動画配信サービスHBO Maxの最高情報セキュリティ責任者(CISO)ブライアン・ロザダ氏のチームは、「リスクベースのセキュリティ戦略」を採用し、パッチをいつ、どのように適用するかを判断している。具体的にはロザダ氏のチームがビジネスリスクに基づいて、ある脆弱(ぜいじゃく)性の修正優先順位を判断。優先順位が高いと見なすと、次にどの軽減策が戦略的に最も理にかなうかを検討する。「パッチ適用はメリットよりもデメリットの方が大きい場合がある。機能するとは限らないし、解決する問題よりも多くの問題を引き起こす可能性もある。適切に適用するには大きな労力が必要だ」(同氏)
ロザダ氏のチームがパッチを適用しなければいけないと判断した場合は、セキュリティ部門とIT部門が協力し、互換性問題に関するテストと軽減を実施するという。

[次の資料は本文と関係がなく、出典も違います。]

(* ===== verification/SpQueries.v ===== *)
(** * The read-only procedures: Order-Status and Stock-Level
    ([storedproc/pgsql/c/order_status.c], [storedproc/pgsql/c/stock_level.c]) *)

From Stdlib Require Import ZArith Lia SpecFloat String.
From stdpp Require Import base list sorting.
From S2P Require Import Prelude Double Text Tables SpPayment SpDelivery.

Section queries.
Context {pg : Pg}.

(** ** Order-Status *)

Definition ORDER_STATUS_1 (ro : bool) (w_id d_id : Z) (last : bytes) : sp (list customer_row) :=
  l ← spi_select ro t_customer (has_name w_id d_id last);
  mret (order_by first_le l).

Definition ORDER_STATUS_2 (ro : bool) (w_id d_id c_id : Z) : sp (list customer_row) :=
  spi_select ro t_customer (is_customer w_id d_id c_id).

Definition orders_of_customer (w_id d_id c_id : Z) (r : orders_row) : bool :=
  (O_W_ID r =? w_id) && (O_D_ID r =? d_id) && (O_C_ID r =? c_id).

Definition newer (a b : orders_row) : bool := O_ID b <=? O_ID a.

Definition ORDER_STATUS_3 (ro : bool) (w_id d_id c_id : Z) : sp (list orders_row) :=
  l ← spi_select ro t_orders (orders_of_customer w_id d_id c_id);
  mret (take 1 (order_by newer l)).

Definition ORDER_STATUS_4 (ro : bool) (w_id d_id o_id : Z) : sp (list order_line_row) :=
  spi_select ro t_order_line (is_line o_id w_id d_id).

Record os_args := mk_os_args { sa_c_id : Z; sa_c_w_id : Z; sa_c_d_id : Z; sa_c_last : bytes }.

Definition order_status_c_id (a : os_args) : sp Z :=
  if sa_c_id a =? 0 then
    customers ← ORDER_STATUS_1 true (sa_c_w_id a) (sa_c_d_id a) (sa_c_last a);
    let count := zlen customers in
    if 0 <? count then
      c ← deref (customers !! Z.to_nat ((count - 1) / 2));
      mret (atoi (fmt_d (C_ID c)))
    else raise (Internal "ORDER_STATUS_1")
  else mret (sa_c_id a).

(** One [order_status_row]: the five columns of the line, then the header. *)
Definition order_status_values (my_c_id : Z) (c : customer_row) (o_id : Z) (o : orders_row)
    (l : order_line_row) : list (option bytes) :=
  [Some (fmt_d (OL_I_ID l)); Some (fmt_d (OL_SUPPLY_W_ID l));
   Some (float4out (OL_QUANTITY l)); Some (float4out (OL_AMOUNT l));
   timestamp_out <$> OL_DELIVERY_D l;
   Some (fmt_d my_c_id); Some (C_FIRST c); Some (C_MIDDLE c); Some (C_LAST c);
   Some (numeric_out (C_BALANCE c)); Some (fmt_d o_id); fmt_d <$> O_CARRIER_ID o;
   Some (timestamp_out (O_ENTRY_D o))].

Definition order_status (a : os_args) : sp (list (list (option bytes))) :=
  my_c_id ← order_status_c_id a;
  customers ← ORDER_STATUS_2 true (sa_c_w_id a) (sa_c_d_id a) my_c_id;
  c ← first_row "ORDER_STATUS_2" customers;
  orders ← ORDER_STATUS_3 true (sa_c_w_id a) (sa_c_d_id a) my_c_id;
  o ← first_row "ORDER_STATUS_3" orders;
  let o_id := atoi (fmt_d (O_ID o)) in
  lines ← ORDER_STATUS_4 true (sa_c_w_id a) (sa_c_d_id a) o_id;
  if 0 <? zlen lines then
    mret (map (order_status_values my_c_id c o_id o) lines)
  else raise (Internal "ORDER_STATUS_4").

(** ** Stock-Level *)

Definition STOCK_LEVEL_1 (ro : bool) (w_id d_id : Z) : sp (list district_row) :=
  spi_select ro t_district (fun r => (D_W_ID r =? w_id) && (D_ID r =? d_id)).

Definition recent_line (w_id d_id lo hi : Z) (r : order_line_row) : bool :=
  (OL_W_ID r =? w_id) && (OL_D_ID r =? d_id) && (lo <=? OL_O_ID r) && (OL_O_ID r <=? hi).

Definition low (w_id threshold : Z) (r : stock_row) : bool :=
  (S_W_ID r =? w_id) && real_lt_int4 (S_QUANTITY r) threshold.

(** The join of the distinct items [ol] with [stock], counted. *)
Definition STOCK_LEVEL_2 (ro : bool) (w_id d_id threshold lo hi : Z) : sp Z :=
  lines ← spi_select ro t_order_line (recent_line w_id d_id lo hi);
  stocks ← spi_select ro t_stock (low w_id threshold);
  let ol := remove_dups (map OL_I_ID lines) in
  mret (zlen (ol ≫= fun i => List.filter (fun s => S_I_ID s =? i) stocks)).

Definition stock_level (w_id d_id threshold : Z) : sp Z :=
  districts ← STOCK_LEVEL_1 true w_id d_id;
  d ← first_row "STOCK_LEVEL_1" districts;
  let d_next_o_id := atoi (fmt_d (D_NEXT_O_ID d)) in
  count ← STOCK_LEVEL_2 true w_id d_id threshold (d_next_o_id - 20) (d_next_o_id - 1);
  mret (atoi (fmt_d count)).

(** ** What they answer *)

Context {laws : PgLaws pg}.

(** The same choice as Payment's. *)
Definition os_chosen (a : os_args) (D : db) (my_c_id : Z) : Prop :=
  chosen_customer (mk_pay_args 0 0 (sa_c_id a) (sa_c_w_id a) (sa_c_d_id a) (sa_c_last a)
                     (S754_zero false)) D my_c_id.

(** The last order of the customer and all its lines, in some order. *)
Definition order_status_done (a : os_args) (D : db) (rows : list (list (option bytes))) : Prop :=
  exists my_c_id c o lines,
    os_chosen a D my_c_id
    /\ c ∈ t_customer D /\ is_customer (sa_c_w_id a) (sa_c_d_id a) my_c_id c = true
    /\ o ∈ t_orders D /\ orders_of_customer (sa_c_w_id a) (sa_c_d_id a) my_c_id o = true
    /\ (forall o', o' ∈ t_orders D ->
        orders_of_customer (sa_c_w_id a) (sa_c_d_id a) my_c_id o' = true -> O_ID o' <= O_ID o)
    /\ lines ≡ₚ List.filter (is_line (atoi (fmt_d (O_ID o))) (sa_c_w_id a) (sa_c_d_id a))
                  (t_order_line D)
    /\ lines <> []
    /\ rows = map (order_status_values my_c_id c (atoi (fmt_d (O_ID o))) o) lines.

Inductive order_status_fails (a : os_args) (D : db) : option sp_error -> Prop :=
| sfails_1 : sa_c_id a = 0 ->
    (forall c, c ∈ t_customer D -> has_name (sa_c_w_id a) (sa_c_d_id a) (sa_c_last a) c = false) ->
    order_status_fails a D (Some (Internal "ORDER_STATUS_1"))
| sfails_2 my_c_id : os_chosen a D my_c_id ->
    (forall c, c ∈ t_customer D -> is_customer (sa_c_w_id a) (sa_c_d_id a) my_c_id c = false) ->
    order_status_fails a D (Some (Internal "ORDER_STATUS_2"))
| sfails_3 my_c_id : os_chosen a D my_c_id ->
    (forall o, o ∈ t_orders D ->
       orders_of_customer (sa_c_w_id a) (sa_c_d_id a) my_c_id o = false) ->
    order_status_fails a D (Some (Internal "ORDER_STATUS_3"))
| sfails_4 my_c_id o : os_chosen a D my_c_id -> o ∈ t_orders D ->
    orders_of_customer (sa_c_w_id a) (sa_c_d_id a) my_c_id o = true ->
    (forall l, l ∈ t_order_line D ->
       is_line (atoi (fmt_d (O_ID o))) (sa_c_w_id a) (sa_c_d_id a) l = false) ->
    order_status_fails a D (Some (Internal "ORDER_STATUS_4")).

Lemma newer_total x y : newer x y = true \/ newer y x = true.
Proof. unfold newer. rewrite !Z.leb_le. lia. Qed.

Lemma newer_trans x y z : newer x y = true -> newer y z = true -> newer x z = true.
Proof. unfold newer. rewrite !Z.leb_le. lia. Qed.

Lemma wp_order_status_c_id a D s Q : snapshot s = D ->
  (forall my_c_id,
     os_chosen a D my_c_id -> Q my_c_id s) ->
  wp (order_status_fails a D) (order_status_c_id a) Q s.
Proof.
  unfold os_chosen. intros HD HQ. set (p := mk_pay_args _ _ _ _ _ _ _) in HQ.
  change (order_status_c_id a) with
    (if ya_c_id p =? 0 then
       customers ← PAYMENT_5 true (ya_c_w_id p) (ya_c_d_id p) (ya_c_last p);
       if 0 <? zlen customers then
         c ← deref (customers !! Z.to_nat ((zlen customers - 1) / 2));
         mret (atoi (fmt_d (C_ID c)))
       else raise (Internal "ORDER_STATUS_1")
     else mret (ya_c_id p)).
  unfold chosen_customer in HQ. destruct (Z.eqb_spec (ya_c_id p) 0) as [Hz|Hz].
  2: { wp_step. by apply HQ. }
  unfold PAYMENT_5. wp_step. wp_step. wp_step. wp_step. rewrite HD.
  set (l := order_by first_le _).
  assert (Hl : l ≡ₚ List.filter (has_name (ya_c_w_id p) (ya_c_d_id p) (ya_c_last p)) (t_customer D)).
  { unfold l. by rewrite order_by_perm, (arrange_perm _ _). }
  destruct (0 <? zlen l) eqn:Hpos.
  - wp_step. apply wp_deref.
    + intros c Hc. wp_step. apply HQ. exists l, c. split_and!; try done.
      apply order_by_sorted, first_le_total.
    + intros Hnone. apply lookup_ge_None in Hnone. unfold zlen in *. apply Z.ltb_lt in Hpos. exfalso.
      pose proof (Z.div_le_upper_bound (Z.of_nat (List.length l) - 1) 2 (Z.of_nat (List.length l) - 1)).
      lia.
  - wp_step. apply zlen_pos in Hpos. apply sfails_1; [done|]. intros c Hc.
    destruct (has_name _ _ _ c) eqn:Hn; [|done].
    assert (Hin : c ∈ l). { by rewrite Hl, elem_of_list_filter_bool. }
    rewrite Hpos in Hin. by apply not_elem_of_nil in Hin.
Qed.

Lemma wp_order_status a D t :
  wp (order_status_fails a D) (order_status a)
    (fun rows s => order_status_done a D rows /\ current s = D) (mk_session D D t).
Proof.
  unfold order_status. wp_step. apply wp_order_status_c_id; [done|]. intros my_c_id Hch.
  wp_step. unfold ORDER_STATUS_2. wp_step. wp_step. apply wp_first_row.
  2: { intros Hnil. apply (sfails_2 _ _ my_c_id Hch). intros c Hc. exact (arrange_nil _ _ _ Hnil Hc). }
  intros c Hc. apply arrange_head in Hc as [Hc Hkey].
  wp_step. unfold ORDER_STATUS_3. wp_step. wp_step. wp_step. wp_step. apply wp_first_row.
  2: { intros Hnil. apply (sfails_3 _ _ my_c_id Hch). intros o Ho.
       destruct (order_by newer _) eqn:Hord in Hnil; [|done].
       apply order_by_nil in Hord. exact (arrange_nil _ _ _ Hord Ho). }
  intros o Ho.
  assert (Ho' : forall l : list orders_row, head (take 1 l) = head l) by (by intros []).
  rewrite Ho' in Ho. apply order_by_head in Ho as [Hin Hmax]; [|apply newer_total|apply newer_trans].
  rewrite elem_of_arrange, elem_of_list_filter_bool in Hin. destruct Hin as [Hok Ho].
  wp_step. unfold ORDER_STATUS_4. wp_step.
  set (lines := arrange _).
  assert (Hlines : lines ≡ₚ List.filter (is_line (atoi (fmt_d (O_ID o))) (sa_c_w_id a) (sa_c_d_id a))
                              (t_order_line D)) by apply arrange_perm.
  destruct (0 <? zlen _) eqn:Hlen.
  - wp_step. split; [|done]. exists my_c_id, c, o, lines. split_and!; try done.
    + intros o1 Ho1 Hk1. apply Z.leb_le. apply Hmax. by rewrite elem_of_arrange, elem_of_list_filter_bool.
    + intros Hnil. by rewrite Hnil in Hlen.
  - wp_step. apply zlen_pos in Hlen. apply (sfails_4 _ _ my_c_id o Hch Ho Hok). intros l Hl. exact (arrange_nil _ _ _ Hlen Hl).
Qed.

(** The items in short supply: the stock of the warehouse below the threshold
    whose item was sold in the last twenty orders of the district. *)
Definition low_stock (D : db) (w_id d_id threshold next : Z) : list stock_row :=
  List.filter
    (fun s => low w_id threshold s
              && existsb (fun l => recent_line w_id d_id (next - 20) (next - 1) l
                                   && (OL_I_ID l =? S_I_ID s)) (t_order_line D))
    (t_stock D).

Inductive stock_level_fails (w_id d_id : Z) (D : db) : option sp_error -> Prop :=
| lfails_1 : (forall d, d ∈ t_district D -> ~ (D_W_ID d = w_id /\ D_ID d = d_id)) ->
    stock_level_fails w_id d_id D (Some (Internal "STOCK_LEVEL_1")).

(** The join of the distinct items of the lines with the stock counts every row
    of the stock once. *)
Lemma join_count (recent : order_line_row -> bool) (low_ : stock_row -> bool) lines stocks :
  zlen (remove_dups (map OL_I_ID (arrange (List.filter recent lines))) ≫=
        fun i => List.filter (fun s => S_I_ID s =? i) (arrange (List.filter low_ stocks)))
  = zlen (List.filter (fun st => low_ st && existsb (fun l => recent l && (OL_I_ID l =? S_I_ID st)) lines)
            stocks).
Proof.
  rewrite zlen_join by apply NoDup_remove_dups. apply zlen_perm.
  rewrite (filter_arrange_perm _ _ _ (arrange_perm _ _)), filter_filter.
  erewrite filter_ext_bool; [done|]. intros st. cbn. f_equal.
  apply eq_true_iff_eq. rewrite !existsb_elem. split.
  - intros (x & Hx & <-%Z.eqb_eq). apply elem_of_remove_dups, list_elem_of_fmap in Hx as (l & Hi & Hl).
    rewrite elem_of_arrange, elem_of_list_filter_bool in Hl. destruct Hl as [Hr Hl].
    exists l. split; [done|]. by rewrite Hr, Hi, Z.eqb_refl.
  - intros (l & Hl & Hr). apply andb_true_iff in Hr as [Hr <-%Z.eqb_eq].
    exists (OL_I_ID l). rewrite Z.eqb_refl. split; [|done].
    apply elem_of_remove_dups, list_elem_of_fmap. exists l. split; [done|].
    by rewrite elem_of_arrange, elem_of_list_filter_bool.
Qed.

Lemma wp_stock_level w_id d_id threshold D t :
  wp (stock_level_fails w_id d_id D) (stock_level w_id d_id threshold)
    (fun n s => (exists d, d ∈ t_district D /\ D_W_ID d = w_id /\ D_ID d = d_id
       /\ n = atoi (fmt_d (zlen (low_stock D w_id d_id threshold (atoi (fmt_d (D_NEXT_O_ID d)))))))
       /\ current s = D) (mk_session D D t).
Proof.
  unfold stock_level. wp_step. unfold STOCK_LEVEL_1. wp_step. wp_step. apply wp_first_row.
  2: { intros Hnil. apply lfails_1. intros d Hd [E1 E2].
       pose proof (arrange_nil _ _ _ Hnil Hd) as Hf. cbn in Hf.
       by rewrite E1, E2, !Z.eqb_refl in Hf. }
  intros d Hd. apply arrange_head in Hd as [Hd Hk].
  apply andb_true_iff in Hk as [Hk1%Z.eqb_eq Hk2%Z.eqb_eq].
  wp_step. unfold STOCK_LEVEL_2. wp_step. wp_step. wp_step. wp_step. wp_step. wp_step.
  split; [|done]. exists d. split_and!; [done..|]. do 2 f_equal.
  apply join_count.
Qed.

End queries.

このプロセスは、エクスプロイト(攻撃コード)の差し迫ったリスクや、パッチ適用によるビジネスへの潜在的影響といった要因に応じて、作業速度を変更する必要がある。こうした作業に関する判断は、「技術部門とセキュリティ部門が共同で実施すべきだ」とロザダ氏は助言する。
現在のITシステムは大規模かつ複雑であるため、アプリケーションやエンドポイントなどの資産に関する最新のインベントリ(所有資産一覧)や全体像を把握していない企業もある。従業員がIT部門の承認を得ずに使用するIT製品「シャドーIT」は、問題をさらに混乱させる。「自社が持っているものが何か分からなければ、それが脆弱な状態かどうか、パッチを適用する必要があるかどうかも分からない」とケーヒル氏は語る。
ペトロ氏は、パッチ適用を技術的な課題でもあり、ビジネス的な課題でもあると捉える。「存在を知らなかったサーバに、IT部門がパッチを適用する良い方法はない」と述べた上で、企業に何年もパッチを適用していないシステムが存在する具体的な理由を幾つか挙げる。
技術トレーニング企業Infosec InstituteのシニアDevOpsエンジニアであるエリック・ニールセン氏も同じ意見だ。ニールセン氏は、かつて自社のシステムをきちんと把握していない企業に勤務したことがある。その企業は管理不備のせいで危機的事態の発生を避けられなかったという。「修羅場のような状況だった」と同氏は振り返る。